In Anlehnung an die pauschale Umwertung für SV-Rentner sieht die Vorschrift vor, vom tatsächlichen Entgelt der letzten 20 Jahre auszugehen, allerdings werden für die Zeit vor dem 1. März 1971 monatlich höchstens 600 Mark berücksichtigt. Es wird damit eine Gleichbehandlung mit SV-Rentnern vorgenommen, die zur gleichen Zeit nur Beiträge zur Pflichtversicherung (600M) zahlen konnten, weil die FZR erst am 1. März 1971 eingeführt wurde.
Widerspruch oder Klage
Wie fast jede Stichtagsregelung ist auch diese Vorschrift über die Vergleichsrente nicht ganz unproblematisch. Nach der neuen Regelung des 2.AAÜG-Änderungsgesetzes gibt es für Bestandsrentner jetzt zwar eine Gleichbehandlung von SV-Rentnern und Zusatzversorgten, aber andererseits werden zusatzversorgte Bestandsrentner anders behandelt als ihre Kollegen mit Zusatzversorgung, die erst nach dem 31. Dezember 1991 Rentner wurden.
Für Letztgenannte gibt es nur die SGB-VI-Rente (Entgeltpunkte nach dem gesamten Versicherungsleben), ein Anspruch auf eine Vergleichsrente (Entgeltpunke nach den Verdienst der letzten 20 Jahre) besteht nicht.

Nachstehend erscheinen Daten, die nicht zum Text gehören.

(** * pysynscan: the motor command layer of [synscanMotors.py]

    A shallow embedding of the class [synscanMotors] and the properties its
    specification states about it.

    - Python integers are unbounded: they are [Z].
    - Python strings are sequences of characters; the model takes the
      characters with code points below 256, i.e. Rocq's [string].  On that
      range [int(c, 16)] accepts exactly [0-9], [a-f] and [A-F].
    - A Python dictionary built and read by key is a [gmap]; the literal
      [parameterDict], whose iteration order fixes the order of the transport
      calls, is an association list.
    - Exceptions are values of [exn]; a computation that can raise returns a
      [result].  Methods that talk to the controller run in the monad [M],
      which threads the state of the transport and of the instance.
    - [send_cmd] belongs to the parent class [synscanComm], which lives in
      another module: it is a parameter of the development.
    - Python's true division [/] yields a binary64 float.  The unit
      conversions are modelled over the rationals [Qc]: the arithmetic is
      exact, a division by zero raises [ZeroDivisionError] as it does in
      Python for integers and floats alike, and rounding, overflow and NaN
      are outside the model.
    - Logging has no part in the results and is left out, as are the
      constructor, the retry loop [init] and the interactive [test_goto]. *)

From Stdlib Require Import ZArith QArith Qcanon Ascii String Lia.
From stdpp Require Import base gmap strings.

Local Open Scope string_scope.
Local Open Scope Z_scope.

#[local] Set Warnings "-clear-no-such-hyp".

(** ** Exceptions and results *)

Inductive exn : Type :=
| NameError (msg : string)
| TypeError
| ValueError
| IndexError
| KeyError
| AttributeError
| ZeroDivisionError.

Inductive result (A : Type) : Type :=
| Ok (a : A)
| Raise (e : exn).

Arguments Ok {A} a.
Arguments Raise {A} e.

Definition rbind {A B} (r : result A) (k : A → result B) : result B :=
  match r with
  | Ok a => k a
  | Raise e => Raise e
  end.

Notation "'try!' x ← r ; k" := (rbind r (λ x, k))
  (at level 10, x name, r at level 100, k at level 200,
   format "'try!'  x  ←  r ;  '/' k").

(** ** Python values that cross the interface

    The transport answers with an integer or with a string; a decoded status
    is a dictionary from flag names to booleans. *)

Inductive pyval : Type :=
| VInt (z : Z)
| VStr (s : string)
| VDict (d : gmap string bool).

(** ** decode_status *)

Module Status.

Abbreviation status := (gmap string bool).

(** [int(c, 16)] for a one-character string [c]. *)
Definition int16 (c : ascii) : result Z :=
  let n := Z.of_N (N_of_ascii c) in
  if (48 <=? n) && (n <=? 57) then Ok (n - 48)
  else if (97 <=? n) && (n <=? 102) then Ok (n - 87)
  else if (65 <=? n) && (n <=? 70) then Ok (n - 55)
  else Raise ValueError.

Definition is_hex (c : ascii) : bool :=
  match int16 c with Ok _ => true | Raise _ => false end.

(** [hexstring[i]] *)
Definition index (hexstring : string) (i : nat) : result ascii :=
  match String.get i hexstring with
  | Some c => Ok c
  | None => Raise IndexError
  end.

(** [bool(n)] and [not n] on integers. *)
Definition py_bool (n : Z) : bool := negb (n =? 0).
Definition py_not (n : Z) : bool := n =? 0.

(** The body of [decode_status] once [A], [B] and [C] are known. *)
Definition decode_digits (A B C : Z) : status :=
  let status : status := ∅ in
  let status := <["Tracking" := py_bool (Z.land A 0x01)]> status in
  let status := <["CCW" := py_bool (Z.shiftr (Z.land A 0x02) 1)]> status in
  let status := <["FastSpeed" := py_bool (Z.shiftr (Z.land A 0x04) 2)]> status in
  let status := <["Stopped" := py_not (Z.land B 0x01)]> status in
  let status := <["Blocked" := py_bool (Z.shiftr (Z.land B 0x02) 1)]> status in
  let status := <["InitDone" := py_not (Z.land C 0x01)]> status in
  let status := <["LevelSwitchOn" := py_bool (Z.shiftr (Z.land B 0x02) 1)]> status in
  status.

Definition decode_status (hexstring : string) : result status :=
  try! c0 ← index hexstring 0;
  try! A ← int16 c0;
  try! c1 ← index hexstring 1;
  try! B ← int16 c1;
  try! c2 ← index hexstring 2;
  try! C ← int16 c2;
  Ok (decode_digits A B C).

(** The seven keys of a decoded status. *)
Definition flags : gset string :=
  {[ "Tracking"; "CCW"; "FastSpeed"; "Stopped"; "Blocked"; "InitDone";
     "LevelSwitchOn" ]}.

(** The characters [decode_status] looks at: the first three, or all of them
    when the string is shorter. *)
Definition prefix3 (s : string) : string := String.substring 0 3 s.

Fixpoint all_hex (s : string) : bool :=
  match s with
  | EmptyString => true
  | String c s' => is_hex c && all_hex s'
  end.

(** Malformed in the words of the specification: a non-hex character among
    the first three positions, or a length that is not exactly 3. *)
Definition malformed (s : string) : bool :=
  negb (all_hex (prefix3 s)) || negb (String.length s =? 3)%nat.

(** Too short, or a non-hex character among the first three positions. *)
Definition rejected (s : string) : bool :=
  negb (all_hex (prefix3 s)) || (String.length s <? 3)%nat.

End Status.

(** ** The class [synscanMotors] *)

(** [params], the dictionary [get_values] builds: axis, then parameter name. *)
Abbreviation pdict := (gmap Z (gmap string pyval)).

Section Motors.

(** The transport and its state (socket, controller): [send_cmd] of
    [synscanComm], called as [send_cmd(cmd, axis, data=None, ndigits=...)].
    The two optional arguments are [None] when the caller leaves them out.
    Its communication error is Python's [NameError]: that is the exception
    [get_values], [get_parameters] and [init] handle. *)
Variable World : Type.
Variable send_cmd :
  string → Z → option Z → option Z → World → result pyval * World.
(** * Release validation driver (RelVal/o2dpg_release_validation.py)

    A shallow embedding of the Python driver that wraps the ROOT macro
    ReleaseValidation.C, and the properties of it that the specification
    states.

    Conventions of the embedding:
    - Python [str] is [string]; [len] is the number of characters, with
      one character per byte (ASCII paths); [list.sort()] on strings is
      the sort by code point, [merge_sort (≤)%string].
    - Python [set] is [gset string]; [list(set(a) & set(b))] lists the
      elements in an order that Python does not fix, here [elements].
    - Python [dict] read with [.get] is [gmap]; a [dict] whose insertion
      order is observable (it is dumped to JSON) is an association list.
    - A Python [float] is the rational number that the double stands for,
      in [Q], and a comparison of floats is the comparison in [Q].
      [int / int] is Python's true division: the quotient rounded to the
      nearest double, ties to even; it raises [ZeroDivisionError] on a
      zero divisor and [OverflowError] when the rounded quotient is out
      of the range of a double.
    - [os.stat(path).st_size] is a C [off_t]: between 0 and 2^63 - 1.
    - Everything outside the interpreter (file system, ROOT, the child
      process, JSON files on disk) is an oracle of the record [Env]; the
      effects of a run are the trace of [event]s it leaves. *)

From Stdlib Require Import ZArith QArith Qabs Lia Ascii.
From Stdlib Require SpecFloat.
From stdpp Require Import base list strings gmap sorting pretty.

Local Open Scope Z_scope.

(** ** Exceptions and results *)

Inductive exn : Type :=
| ZeroDivisionError
| OverflowError
| TypeError
| AttributeError
| FileNotFoundError.

Inductive result (A : Type) : Type :=
| Ok (a : A)
| Raise (e : exn).
Arguments Ok {A} a.
Arguments Raise {A} e.

Definition bindR {A B} (r : result A) (k : A -> result B) : result B :=
  match r with
  | Ok a => k a
  | Raise e => Raise e
  end.

(** [for x in l: acc = body acc x], stopping at the first exception. *)
Fixpoint forR {A S} (body : S -> A -> result S) (l : list A) (acc : S)
  : result S :=
  match l with
  | [] => Ok acc
  | x :: l' => bindR (body acc x) (forR body l')
  end.

(** ** Strings and paths *)

Module Str.

(** [s[n:]] *)
Fixpoint drop (n : nat) (s : string) : string :=
  match n, s with
  | O, _ => s
  | S n', String _ s' => drop n' s'
  | S _, EmptyString => EmptyString
  end.

(** [s.lstrip(c)] for a single character [c] *)
Fixpoint lstrip (c : Ascii.ascii) (s : string) : string :=
  match s with
  | String a s' => if Ascii.eqb a c then lstrip c s' else s
  | EmptyString => EmptyString
  end.

(** [g in s]: [g] occurs in [s] as a substring *)
Fixpoint contains (g s : string) : bool :=
  String.prefix g s ||
  match s with
  | String _ s' => contains g s'
  | EmptyString => false
  end.

(** [s.startswith(c)], [s.endswith(c)] for a single character *)
Definition startswith (c : Ascii.ascii) (s : string) : bool :=
  match s with
  | String a _ => Ascii.eqb a c
  | EmptyString => false
  end.

Fixpoint endswith (c : Ascii.ascii) (s : string) : bool :=
  match s with
  | EmptyString => false
  | String a EmptyString => Ascii.eqb a c
  | String _ s' => endswith c s'
  end.

(** [s.replace(a, b)] for single characters *)
Fixpoint replace (a b : Ascii.ascii) (s : string) : string :=
  match s with
  | EmptyString => EmptyString
  | String c s' => String (if Ascii.eqb c a then b else c) (replace a b s')
  end.

(** iterating over a [str] yields its characters, each a [str] *)
Fixpoint chars (s : string) : list string :=
  match s with
  | EmptyString => []
  | String c s' => String c EmptyString :: chars s'
  end.

Definition dquote : string := String (Ascii.ascii_of_nat 34) EmptyString.

End Str.

(** [os.path.join(a, b)] of posixpath *)
Definition join (a b : string) : string :=
  if Str.startswith "/"%char b then b
  else if bool_decide (a = "") || Str.endswith "/"%char a then a +:+ b
  else a +:+ "/" +:+ b.

(** ** PathSetMatcher: [find_mutual_files] *)

Section PathSetMatcher.

(** [glob(path, recursive=True)] on the file system at the time of the
    call *)
Variable glob : string -> list string.

(** [f.sort()], then [f[i] = f[i][len(d):].lstrip("/")] for every [i] *)
Definition relative_names (f : list string) (d : string) : list string :=
  (fun p => Str.lstrip "/"%char (Str.drop (String.length d) p))
    <$> merge_sort (≤)%string f.

(** [list(set(a) & set(b))] *)
Definition set_and (a b : list string) : list string :=
  elements ((list_to_set a : gset string) ∩ list_to_set b).

(** the [grep] loop: for every pattern, every cached entry containing it *)
Definition grep_filter (grep cache : list string) : list string :=
  g ← grep; filter (fun ic => Str.contains g ic = true) cache.

(** [if grep:] is false for [None] and for an empty sequence *)
Definition truthy {A} (o : option (list A)) : bool :=
  match o with
  | Some (_ :: _) => true
  | _ => false
  end.

Definition find_mutual_files (dirs : list string) (glob_pattern : string)
    (grep : option (list string)) : list string :=
  let files := (fun d => glob (d +:+ "/**/" +:+ glob_pattern)) <$> dirs in
  let files := zip_with relative_names files dirs in
  match files with
  | [] => []
  | f0 :: rest =>
      let intersection := foldl set_and f0 rest in
      let intersection :=
        if truthy grep then grep_filter (default [] grep) intersection
        else intersection in
      merge_sort (≤)%string intersection
  end.

End PathSetMatcher.

(** ** SizeAuditor: [exceeding_difference_thresh] *)

(** [itertools.combinations(range(n), 2)] *)
Definition combinations2 (n : nat) : list (nat * nat) :=
  i1 ← seq 0 n; (fun i2 => (i1, i2)) <$> seq (S i1) (n - S i1).

(** The exponent [k] with [2^k <= n/d < 2^(k+1)], for positive [n] and
    [d]. *)
Definition binade (n d : Z) : Z :=
  let k := Z.log2 n - Z.log2 d in
  if d * 2 ^ Z.max 0 k <=? n * 2 ^ Z.max 0 (- k) then k else k - 1.

(** [n/d] rounded to the nearest integer, ties to the even one. *)
Definition half_even (n d : Z) : Z :=
  let m := n / d in
  let r := n mod d in
  if 2 * r <? d then m
  else if d <? 2 * r then m + 1
  else if Z.even m then m else m + 1.

(** The binary64 number nearest to [n/d], ties to even, for positive [n]
    and [d]: a multiple [m * 2^e] of the unit in the last place, with
    [e = k - 52] in the binade [k] of the quotient and [e = -1074] below
    the normal range.  The range of the exponent is not bounded from
    above here: [overflows] tells whether the value is a double. *)
Definition nearest_double (n d : Z) : Q :=
  let e := Z.max (binade n d - 52) (-1074) in
  let m := half_even (n * 2 ^ Z.max 0 (- e)) (d * 2 ^ Z.max 0 e) in
  Qmake (m * 2 ^ Z.max 0 e) (Z.to_pos (2 ^ Z.max 0 (- e))).

(** The quotient [a/b] rounded to double precision, for [b] not zero. *)
Definition double_quotient (a b : Z) : Q :=
  if decide (a = 0) then 0%Q
  else
    let q := nearest_double (Z.abs a) (Z.abs b) in
    if decide (Z.sgn a = Z.sgn b) then q else Qopp q.

(** beyond the largest double, [(2^53 - 1) * 2^971] *)
Definition overflows (q : Q) : bool :=
  Qle_bool (inject_Z (2 ^ 1024)) (Qabs q).

(** [a / b] on integers *)
Definition true_div (a b : Z) : result Q :=
  if decide (b = 0) then Raise ZeroDivisionError
  else if overflows (double_quotient a b) then Raise OverflowError
  else Ok (double_quotient a b).

(** [q > t] *)
Definition Qgtb (q t : Q) : bool := negb (Qle_bool q t).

Wenn Herr G. und Herr Z. aus Auerbach in ihren Zuschriften darüber berichten, dass bei ihren Vergleichsrenten nur die Entgelte bis zur Beitragsbemessungsgrenze berücksichtigt wurden, so widerspricht das eindeutig dem geltenden Recht. Es wird inzwischen auch von der BfA anerkannt, dass für die Zeit nach dem 28. Februar 1971 der Berechnung das tatsächliche Entgelt zu Grunde zu legen ist. Ihr Widerspruch war also berechtigt und ist auch nach dem ablehnenden Widerspruchsbescheid noch immer berechtigt. Sofern sie keine Klage erhoben haben, sollten sie eine erneute Überprüfung verlangen.